Anomaly detection by making LSTM and VAE share a cubicle
A 2020 ICASSP paper that chains a variational autoencoder to an LSTM so each handles the time-scale it actually understands.

What it does
This repo implements a hybrid model for spotting weirdness in time series without labeled anomalies. A VAE compresses short windows of data into low-dimensional embeddings; an LSTM then watches those embeddings unfold over longer horizons. The reconstruction error becomes your anomaly score. It ships with pre-processed Numenta Anomaly Benchmark (NAB) data and a notebook to set detection thresholds by eyeballing histograms.
The interesting bit
The architecture is essentially a division of labor by attention span: the VAE handles local structure, the LSTM handles temporal drift.
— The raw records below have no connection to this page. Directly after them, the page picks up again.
Definition with_state (s : DecoderState) (d : FrameDecoder) : FrameDecoder :=
  {| fd_header := fd_header d; fd_maxFrameLength := fd_maxFrameLength d; fd_payloadBlocks := fd_payloadBlocks d;
     fd_expectedPayloadLength := fd_expectedPayloadLength d; fd_payloadLength := fd_payloadLength d;
     fd_state := s |}.

(** [fail(message)] *)
Definition failed (d : FrameDecoder) : FrameDecoder :=
  with_state Failed (with_payload [] None 0 (with_header [] d)).

(** The block the next bytes go to: the last one, or a new one when it is full. *)
Definition current_block (blocks : list Block) (left : Z) : list Block * Block :=
  match last blocks with
  | Some b =>
      if lenZ (bk_bytes b) =? bk_byteLength b
      then (blocks, {| bk_byteLength := Z.min PAYLOAD_BLOCK_SIZE left; bk_bytes := [] |})
      else (removelast blocks, b)
  | None => ([], {| bk_byteLength := Z.min PAYLOAD_BLOCK_SIZE left; bk_bytes := [] |})
  end.

(** The inner loop: bytes of the chunk are set into blocks until the payload is
    complete or the chunk is used up; every round takes at least one byte. *)
Fixpoint fill (rounds : nat) (expected : Z) (blocks : list Block) (payloadLength : Z) (chunk : bytes) :
    list Block * Z * bytes :=
  match rounds with
  | O => (blocks, payloadLength, chunk)
  | S rounds =>
      if negb (Nat.eqb (length chunk) 0) && (payloadLength <? expected) then
        let '(before, block) := current_block blocks (expected - payloadLength) in
        let payloadBytes := Z.min (bk_byteLength block - lenZ (bk_bytes block)) (lenZ chunk) in
        let block := {| bk_byteLength := bk_byteLength block;
                        bk_bytes := app (bk_bytes block) (take (Z.to_nat payloadBytes) chunk) |} in
        fill rounds expected (app before [block]) (payloadLength + payloadBytes)
          (drop (Z.to_nat payloadBytes) chunk)
      else (blocks, payloadLength, chunk)
  end.

(** The frame the blocks make up. *)
Definition assemble (blocks : list Block) : bytes :=
  match blocks with
  | [b] => bk_bytes b
  | _ => concat (map bk_bytes blocks)
  end.

(** The second half of the loop's body: payload bytes, and the frame they complete. *)
Definition push_payload (expected : Z) (d : FrameDecoder) (frames : list bytes) (chunk : bytes) :
    FrameDecoder * list bytes * bytes :=
  let '(blocks, n, chunk) := fill (length chunk) expected (fd_payloadBlocks d) (fd_payloadLength d) chunk in
  if n =? expected
  then (with_payload [] None 0 d, app frames [assemble blocks], chunk)
  else (with_payload blocks (Some expected) n d, frames, chunk).

(** One round of the outer loop on a chunk that is not used up. *)
Definition push_round (d : FrameDecoder) (frames : list bytes) (chunk : bytes) :
    result FrameError (FrameDecoder * list bytes * bytes) :=
  match fd_expectedPayloadLength d with
  | Some expected => Ok (push_payload expected d frames chunk)
  | None =>
      let headerBytes := Z.min (FRAME_HEADER_LENGTH - lenZ (fd_header d)) (lenZ chunk) in
      let header := app (fd_header d) (take (Z.to_nat headerBytes) chunk) in
      let chunk := drop (Z.to_nat headerBytes) chunk in
      if lenZ header <? FRAME_HEADER_LENGTH then Ok (with_header header d, frames, chunk)
      else
        let frameLength := be_value header in
        _ ← throwIf (fd_maxFrameLength d <? frameLength) LengthExceeds;
        let d := with_header [] d in
        if frameLength =? 0 then Ok (d, app frames [[]], chunk)
        else Ok (push_payload frameLength (with_payload [] (Some frameLength) 0 d) frames chunk)
  end.

(** The outer loop; every round takes at least one byte. *)
Fixpoint push_loop (rounds : nat) (d : FrameDecoder) (frames : list bytes) (chunk : bytes) :
    result FrameError (list bytes) * FrameDecoder :=
  match chunk, rounds with
  | [], _ | _, O => (Ok frames, d)
  | _, S rounds =>
      match push_round d frames chunk with
      | Ok (d, frames, chunk) => push_loop rounds d frames chunk
      | Throw e => (Throw e, failed d)
      end
  end.

Definition push (chunk : bytes) : ST FrameDecoder FrameError (list bytes) := fun d =>
  match fd_state d with
  | Ended => (Throw HasEnded, d)
  | Failed => (Throw HasFailed, d)
  | Open => push_loop (length chunk) d [] chunk
  end.

Definition end_ : ST FrameDecoder FrameError unit := fun d =>
  match fd_state d with
  | Ended => (Throw HasEnded, d)
  | Failed => (Throw HasFailed, d)
  | Open =>
      if negb (Nat.eqb (length (fd_header d)) 0)
         || (match fd_expectedPayloadLength d with Some _ => true | None => false end)
      then (Throw TruncatedFrame, failed d)
      else (Ok tt, with_state Ended d)
  end.

(** The chunks of a stream, one after the other, and all their frames. *)
Fixpoint push_all (chunks : list bytes) : ST FrameDecoder FrameError (list bytes) :=
  match chunks with
  | [] => mret []
  | c :: rest => frames ← push c; more ← push_all rest; mret (app frames more)
  end.

(** ** Specification

    [parse m b frames o]: the bytes [b] split into these frames and, with
    [Some r], an incomplete frame [r], or a frame longer than [m] follows. *)

Definition incomplete (m : Z) (b : bytes) : Prop :=
  lenZ b < 4 \/ exists n p, b = header_bytes n ++ p /\ 0 <= n <= m /\ lenZ p < n.

Inductive parse (m : Z) : bytes -> list bytes -> option bytes -> Prop :=
  | parse_stop b : incomplete m b -> parse m b [] (Some b)
  | parse_broken n b : m < n < 2 ^ 32 -> parse m (header_bytes n ++ b) [] None
  | parse_frame p b fs o :
      lenZ p <= m -> parse m b fs o -> parse m (header_bytes (lenZ p) ++ p ++ b) (p :: fs) o.

(** What a decoder has received of the frame it is in. *)
Definition pending (d : FrameDecoder) : bytes :=
  match fd_expectedPayloadLength d with
  | None => fd_header d
  | Some n => header_bytes n ++ concat (map bk_bytes (fd_payloadBlocks d))
  end.

(** Every block but the last is full, and no block is longer than its size. *)
Definition blocks_ok (blocks : list Block) (n : Z) : Prop :=
  Forall (fun b => lenZ (bk_bytes b) <= bk_byteLength b) blocks /\
  lenZ (concat (map bk_bytes blocks)) = n.

Definition decoder_ok (d : FrameDecoder) : Prop :=
  0 <= fd_maxFrameLength d < 2 ^ 32 /\ fd_state d = Open /\ are_bytes (fd_header d) /\
  match fd_expectedPayloadLength d with
  | None => lenZ (fd_header d) < 4
  | Some n =>
      fd_header d = [] /\ fd_payloadLength d < n <= fd_maxFrameLength d /\
      blocks_ok (fd_payloadBlocks d) (fd_payloadLength d) /\
      forall b, last (fd_payloadBlocks d) = Some b -> bk_byteLength b - lenZ (bk_bytes b) <= n - fd_payloadLength d
  end.

(** ** Filling blocks *)

Definition last_fits (blocks : list Block) (left : Z) : Prop :=
  forall b, last blocks = Some b -> bk_byteLength b - lenZ (bk_bytes b) <= left.

Lemma blocks_ok_snoc blocks b n :
  blocks_ok (blocks ++ [b]) n <->
  blocks_ok blocks (n - lenZ (bk_bytes b)) /\ lenZ (bk_bytes b) <= bk_byteLength b.
Proof.
  unfold blocks_ok. rewrite Forall_app, map_app, concat_app, lenZ_app, Forall_singleton.
  cbn [map concat]. rewrite app_nil_r. split; [intros [[? ?] ?]|intros [[? ?] ?]]; split_and!; (done || lia).
Qed.

Lemma removelast_snoc {A} (l : list A) x : last l = Some x -> l = removelast l ++ [x].
Proof.
  induction l as [|a l IH]; [done|]. destruct l as [|b l]; [by intros [= ->]|].
  intros H. change (a :: b :: l = a :: (removelast (b :: l) ++ [x])). f_equal. by apply IH.
Qed.

(** The block chosen has room, no more than the payload still needs. *)
Lemma current_block_spec blocks n left before block :
  current_block blocks left = (before, block) -> blocks_ok blocks n -> last_fits blocks left -> 0 < left ->
  blocks_ok (before ++ [block]) n /\ concat (map bk_bytes (before ++ [block])) = concat (map bk_bytes blocks) /\
  0 < bk_byteLength block - lenZ (bk_bytes block) <= left.
Proof.
  intros H Hok Hfit Hleft.
  assert (forall before', blocks_ok before' n ->
    let new := {| bk_byteLength := Z.min PAYLOAD_BLOCK_SIZE left; bk_bytes := [] |} in
    blocks_ok (before' ++ [new]) n /\ concat (map bk_bytes (before' ++ [new])) = concat (map bk_bytes before') /\
    0 < bk_byteLength new - lenZ (bk_bytes new) <= left) as Hnew.
  { intros before' Hb. cbv zeta. rewrite blocks_ok_snoc, map_app, concat_app. cbn [map concat bk_bytes bk_byteLength].
    rewrite !app_nil_r. change (lenZ (@nil Z)) with 0. unfold PAYLOAD_BLOCK_SIZE. rewrite Z.sub_0_r.
    split_and!; (done || lia). }
  unfold current_block in H. destruct (last blocks) as [b|] eqn:El.
  - destruct (lenZ (bk_bytes b) =? bk_byteLength b) eqn:Ef; injection H as <- <-; [by apply Hnew|].
    specialize (Hfit b El). pose proof (removelast_snoc _ _ El) as Hb. rewrite <- Hb.
    pose proof Hok as Hok'. rewrite Hb in Hok'. apply blocks_ok_snoc in Hok' as [_ Hle].
    apply Z.eqb_neq in Ef. split_and!; (done || lia).
  - apply last_None in El as ->. injection H as <- <-. by apply (Hnew []).
Qed.

Lemma lenZ_take n (l : bytes) : 0 <= n -> lenZ (take (Z.to_nat n) l) = Z.min n (lenZ l).
Proof. intros Hn. unfold lenZ. rewrite length_take. lia. Qed.

Lemma lenZ_drop n (l : bytes) : 0 <= n -> lenZ (drop (Z.to_nat n) l) = Z.max 0 (lenZ l - n).
Proof. intros Hn. unfold lenZ. rewrite length_drop. lia. Qed.

(** The inner loop sets exactly the bytes the payload still needs, as far as the chunk goes. *)
Lemma fill_spec rounds expected blocks n chunk :
  (length chunk <= rounds)%nat -> blocks_ok blocks n -> last_fits blocks (expected - n) -> n <= expected ->
  let k := Z.min (expected - n) (lenZ chunk) in
  exists blocks', fill rounds expected blocks n chunk = (blocks', n + k, drop (Z.to_nat k) chunk) /\
    concat (map bk_bytes blocks') = concat (map bk_bytes blocks) ++ take (Z.to_nat k) chunk /\
    blocks_ok blocks' (n + k) /\ last_fits blocks' (expected - (n + k)).
Proof.
  revert blocks n chunk. induction rounds as [|rounds IH]; intros blocks n chunk Hr Hok Hfit Hn; cbv zeta.
  { destruct chunk; [|cbn in Hr; lia]. change (lenZ (@nil Z)) with 0. rewrite Z.min_r, Z.add_0_r by lia.
    exists blocks. cbn [fill Z.to_nat drop take]. rewrite app_nil_r. done. }
  cbn [fill]. destruct (negb _ && _) eqn:Ec.
  2: { exists blocks. assert (Z.min (expected - n) (lenZ chunk) = 0) as ->.
       { apply andb_false_iff in Ec as [E%negb_false_iff%Nat.eqb_eq|E%Z.ltb_ge]; unfold lenZ; lia. }
       rewrite Z.add_0_r. cbn [Z.to_nat drop take]. rewrite app_nil_r. done. }
  apply andb_true_iff in Ec as [E%negb_true_iff%Nat.eqb_neq Hlt%Z.ltb_lt].
  destruct (current_block blocks (expected - n)) as [before block] eqn:Eb.
  destruct (current_block_spec _ _ _ _ _ Eb Hok Hfit ltac:(lia)) as (Hok1 & Hc1 & Hroom).
  set (j := Z.min (bk_byteLength block - lenZ (bk_bytes block)) (lenZ chunk)).
  assert (1 <= j /\ j <= lenZ chunk /\ j <= expected - n) as (Hj1 & Hj2 & Hj3) by (unfold j, lenZ in *; lia).
  set (block' := {| bk_byteLength := bk_byteLength block; bk_bytes := bk_bytes block ++ take (Z.to_nat j) chunk |}).
  assert (lenZ (bk_bytes block') = lenZ (bk_bytes block) + j) as Hlen
    by (unfold block'; cbn [bk_bytes]; rewrite lenZ_app, lenZ_take; lia).
  destruct (IH (before ++ [block']) (n + j) (drop (Z.to_nat j) chunk)) as (blocks' & Hf & Hc & Hok' & Hfit').
  - rewrite length_drop. unfold lenZ in *. lia.
  - apply blocks_ok_snoc in Hok1 as [Hb Hle]. apply blocks_ok_snoc. rewrite Hlen.
    split; [by replace (n + j - (lenZ (bk_bytes block) + j)) with (n - lenZ (bk_bytes block)) by lia|].
    unfold block', j in *; cbn [bk_byteLength]. lia.
  - intros b Hb. rewrite last_snoc in Hb. injection Hb as <-. rewrite Hlen. unfold block'. cbn [bk_byteLength].
    destruct Hroom. lia.
  - lia.
  - cbv zeta in Hf. set (k' := Z.min (expected - (n + j)) (lenZ (drop (Z.to_nat j) chunk))) in *.
    assert (Z.min (expected - n) (lenZ chunk) = j + k') as -> by (unfold k'; rewrite lenZ_drop; lia).
    assert (0 <= k') by (unfold k', lenZ; lia).
    exists blocks'. rewrite Z.add_assoc. split_and!; [| |done|done].
    + rewrite Hf. f_equal. rewrite drop_drop. f_equal. lia.
    + rewrite Hc, <- Hc1, !map_app, !concat_app. cbn [map concat]. unfold block'. cbn [bk_bytes].
      rewrite !app_nil_r, <- !app_assoc. do 2 f_equal. rewrite Z2Nat.inj_add by lia. apply take_take_drop.
Qed.
Definition outcome_ok (r : ExecutionRecord) : bool :=
  let symbol := intent_symbol (ex_intent r) in let quote := sc_quoteCurrency (ex_scope r) in
  quote_matches symbol quote
  && negb (bool_decide (sc_marketType (ex_scope r) = Spot) && includes_char ":"%char symbol)
  && negb (bool_decide (sc_marketType (ex_scope r) = UsdmFutures) && negb (endsWith (String ":"%char quote) symbol))
  && match ex_settlement r with
     | Some s => negb (bool_decide (set_outcome s = Release)) || (set_notional s =? 0)
     | None => true
     end
  && negb (bool_decide (ex_status r = DefiniteRejection) && negb (released r))
  && negb (bool_decide (ex_status r = Acknowledged) && negb (evidence_from FromSubmission r))
  && negb (bool_decide (ex_status r = Reconciled) && negb (has_evidence r)
           && (negb (released r) || negb (Z.eqb (ex_revision r) 1) || negb (Z.eqb (ex_attempts r) 0)))
  && negb (evidence_from FromOperator r
           && match ex_evidence r with
              | Some e => match evd_reference e with Some f => String.eqb f "" | None => true end
                          || negb (Nat.eqb (length (evd_orders e)) 0)
              | None => false
              end)
  && negb (isUnresolvedExecution r && has_evidence r).

Definition reservation_matches (s : ExecutionRiskState) (r : ExecutionRecord) : bool :=
  match ex_reservationId r with
  | Some id =>
      negb (isUnresolvedExecution r && negb (String.eqb id ""))
      || match o_get id (default [] (u_reservations (usage_of (sc_mode (ex_scope r)) (es_risk s)))) with
         | Some c => bool_decide (res_executionId c = Some (ex_id r))
                     && String.eqb (res_symbol c) (intent_symbol (ex_intent r))
                     && (res_notional c =? ex_notional r)
         | None => false
         end
  | None => true
  end.

Definition check_record (s : ExecutionRiskState) (r : ExecutionRecord) : result JournalProblem unit :=
  _ ← throwIf (negb (fees_ok r)) FeeInvariant;
  _ ← throwIf (negb (settlement_consistent s r)) SettlementInvariant;
  _ ← throwIf (negb (outcome_ok r)) OutcomeInvariant;
  throwIf (negb (reservation_matches s r)) ReservationCorrelation.

Definition count (p : ExecutionRecord -> bool) (l : list ExecutionRecord) : nat := length (List.filter p l).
The authors published this at ICASSP 2020, and the code is pure TensorFlow 1.5 — a version now old enough to vote in some countries.
Key highlights
- Pre-processed NAB datasets included; training set is guaranteed anomaly-free, test set keeps the known anomalies
- Config-driven training via
NAB_config.json; model files split acrosstrain.py,models.py,trainers.py, etc. - Jupyter notebook (
NAB-anomaly-detection.ipynb) walks through inference and threshold selection - Reproduces the paper’s office-temperature detection example out of the box
Caveats
- TensorFlow 1.5 dependency means you’ll likely need a dedicated virtualenv or Docker time capsule
- Threshold setting is manual: “observe the histogram and set accordingly” — no automatic calibration provided
- Code structure is somewhat scattered across seven files in
codes/
Verdict
Worth a look if you’re researching hybrid VAE-RNN architectures or need a reproducible baseline from the anomaly-detection literature. Skip it if you want production-ready code with modern frameworks or automatic threshold tuning.